▶ YOUR ASSIGNMENT:
Write out, word for word, only the data from its first line to the line containing "EmptyString => true".

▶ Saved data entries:

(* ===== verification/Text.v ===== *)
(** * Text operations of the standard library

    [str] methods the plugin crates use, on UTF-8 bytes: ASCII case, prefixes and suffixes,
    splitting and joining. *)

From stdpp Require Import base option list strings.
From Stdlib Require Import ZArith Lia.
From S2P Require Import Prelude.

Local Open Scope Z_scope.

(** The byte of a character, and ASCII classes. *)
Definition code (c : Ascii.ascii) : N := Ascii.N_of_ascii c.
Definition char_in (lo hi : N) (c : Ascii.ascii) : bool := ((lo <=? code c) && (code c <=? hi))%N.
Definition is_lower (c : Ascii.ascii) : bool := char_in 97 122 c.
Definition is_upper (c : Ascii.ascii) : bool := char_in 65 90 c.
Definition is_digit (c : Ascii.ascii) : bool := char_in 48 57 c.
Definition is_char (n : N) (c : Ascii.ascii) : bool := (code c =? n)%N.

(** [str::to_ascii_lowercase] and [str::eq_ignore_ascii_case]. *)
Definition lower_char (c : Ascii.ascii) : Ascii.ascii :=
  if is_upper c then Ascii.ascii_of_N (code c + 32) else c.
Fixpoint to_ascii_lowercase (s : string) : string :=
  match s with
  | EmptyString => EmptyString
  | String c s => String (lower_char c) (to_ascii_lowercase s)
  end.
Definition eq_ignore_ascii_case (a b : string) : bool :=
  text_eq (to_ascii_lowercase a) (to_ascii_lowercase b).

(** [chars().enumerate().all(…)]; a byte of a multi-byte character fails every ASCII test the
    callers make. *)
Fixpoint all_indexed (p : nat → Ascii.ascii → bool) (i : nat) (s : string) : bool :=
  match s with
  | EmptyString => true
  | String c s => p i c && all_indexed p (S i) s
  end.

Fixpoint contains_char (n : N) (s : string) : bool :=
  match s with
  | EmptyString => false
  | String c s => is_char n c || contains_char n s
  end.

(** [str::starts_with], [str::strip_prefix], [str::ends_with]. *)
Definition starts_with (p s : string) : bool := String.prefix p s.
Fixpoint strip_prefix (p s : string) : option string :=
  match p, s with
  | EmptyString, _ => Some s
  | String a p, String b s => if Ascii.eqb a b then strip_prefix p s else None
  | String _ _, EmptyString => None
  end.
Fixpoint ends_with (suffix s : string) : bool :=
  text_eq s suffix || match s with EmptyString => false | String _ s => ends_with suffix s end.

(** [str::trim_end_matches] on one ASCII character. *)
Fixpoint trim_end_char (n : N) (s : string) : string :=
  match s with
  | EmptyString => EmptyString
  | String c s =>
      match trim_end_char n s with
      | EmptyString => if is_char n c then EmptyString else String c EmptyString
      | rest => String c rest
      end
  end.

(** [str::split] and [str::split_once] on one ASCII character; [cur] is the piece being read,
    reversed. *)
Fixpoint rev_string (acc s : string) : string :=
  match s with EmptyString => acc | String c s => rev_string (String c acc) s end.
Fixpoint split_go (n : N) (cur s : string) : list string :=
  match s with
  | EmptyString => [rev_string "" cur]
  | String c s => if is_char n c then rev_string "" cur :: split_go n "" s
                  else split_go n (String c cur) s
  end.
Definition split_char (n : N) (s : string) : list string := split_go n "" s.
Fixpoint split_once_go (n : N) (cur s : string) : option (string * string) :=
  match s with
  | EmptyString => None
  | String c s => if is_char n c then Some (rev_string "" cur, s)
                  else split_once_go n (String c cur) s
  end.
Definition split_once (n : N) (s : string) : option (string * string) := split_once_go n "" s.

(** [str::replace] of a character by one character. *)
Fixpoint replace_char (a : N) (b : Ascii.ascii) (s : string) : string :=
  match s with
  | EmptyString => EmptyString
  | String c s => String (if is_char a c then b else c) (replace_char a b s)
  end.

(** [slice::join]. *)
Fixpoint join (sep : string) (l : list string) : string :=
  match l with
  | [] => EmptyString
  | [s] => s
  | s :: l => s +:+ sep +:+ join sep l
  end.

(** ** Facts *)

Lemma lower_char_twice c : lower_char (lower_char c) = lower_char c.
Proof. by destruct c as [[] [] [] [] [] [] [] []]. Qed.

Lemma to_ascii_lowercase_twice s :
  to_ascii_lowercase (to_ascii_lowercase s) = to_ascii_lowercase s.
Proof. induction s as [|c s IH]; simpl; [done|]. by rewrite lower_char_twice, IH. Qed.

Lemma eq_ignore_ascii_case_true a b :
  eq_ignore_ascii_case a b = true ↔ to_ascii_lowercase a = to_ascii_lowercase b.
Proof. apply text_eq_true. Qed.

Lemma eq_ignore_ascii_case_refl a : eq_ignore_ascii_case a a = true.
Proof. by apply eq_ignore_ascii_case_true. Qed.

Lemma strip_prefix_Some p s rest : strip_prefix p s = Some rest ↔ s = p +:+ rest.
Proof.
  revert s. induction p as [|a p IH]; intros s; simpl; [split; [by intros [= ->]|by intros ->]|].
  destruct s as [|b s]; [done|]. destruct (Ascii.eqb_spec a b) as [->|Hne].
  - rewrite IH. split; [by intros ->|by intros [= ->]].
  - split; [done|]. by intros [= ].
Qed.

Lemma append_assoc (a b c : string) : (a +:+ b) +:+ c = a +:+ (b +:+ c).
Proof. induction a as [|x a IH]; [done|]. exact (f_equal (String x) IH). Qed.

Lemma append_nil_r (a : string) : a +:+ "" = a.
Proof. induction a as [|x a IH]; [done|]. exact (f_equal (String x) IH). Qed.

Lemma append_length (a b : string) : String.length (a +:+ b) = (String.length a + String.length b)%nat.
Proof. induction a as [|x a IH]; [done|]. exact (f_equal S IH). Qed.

▶ EXERCISE RESULT:
(* ===== verification/Text.v ===== *)
(** * Text operations of the standard library

    [str] methods the plugin crates use, on UTF-8 bytes: ASCII case, prefixes and suffixes,
    splitting and joining. *)

From stdpp Require Import base option list strings.
From Stdlib Require Import ZArith Lia.
From S2P Require Import Prelude.

Local Open Scope Z_scope.

(** The byte of a character, and ASCII classes. *)
Definition code (c : Ascii.ascii) : N := Ascii.N_of_ascii c.
Definition char_in (lo hi : N) (c : Ascii.ascii) : bool := ((lo <=? code c) && (code c <=? hi))%N.
Definition is_lower (c : Ascii.ascii) : bool := char_in 97 122 c.
Definition is_upper (c : Ascii.ascii) : bool := char_in 65 90 c.
Definition is_digit (c : Ascii.ascii) : bool := char_in 48 57 c.
Definition is_char (n : N) (c : Ascii.ascii) : bool := (code c =? n)%N.

(** [str::to_ascii_lowercase] and [str::eq_ignore_ascii_case]. *)
Definition lower_char (c : Ascii.ascii) : Ascii.ascii :=
  if is_upper c then Ascii.ascii_of_N (code c + 32) else c.
Fixpoint to_ascii_lowercase (s : string) : string :=
  match s with
  | EmptyString => EmptyString
  | String c s => String (lower_char c) (to_ascii_lowercase s)
  end.
Definition eq_ignore_ascii_case (a b : string) : bool :=
  text_eq (to_ascii_lowercase a) (to_ascii_lowercase b).

(** [chars().enumerate().all(…)]; a byte of a multi-byte character fails every ASCII test the
    callers make. *)
Fixpoint all_indexed (p : nat → Ascii.ascii → bool) (i : nat) (s : string) : bool :=
  match s with
  | EmptyString => true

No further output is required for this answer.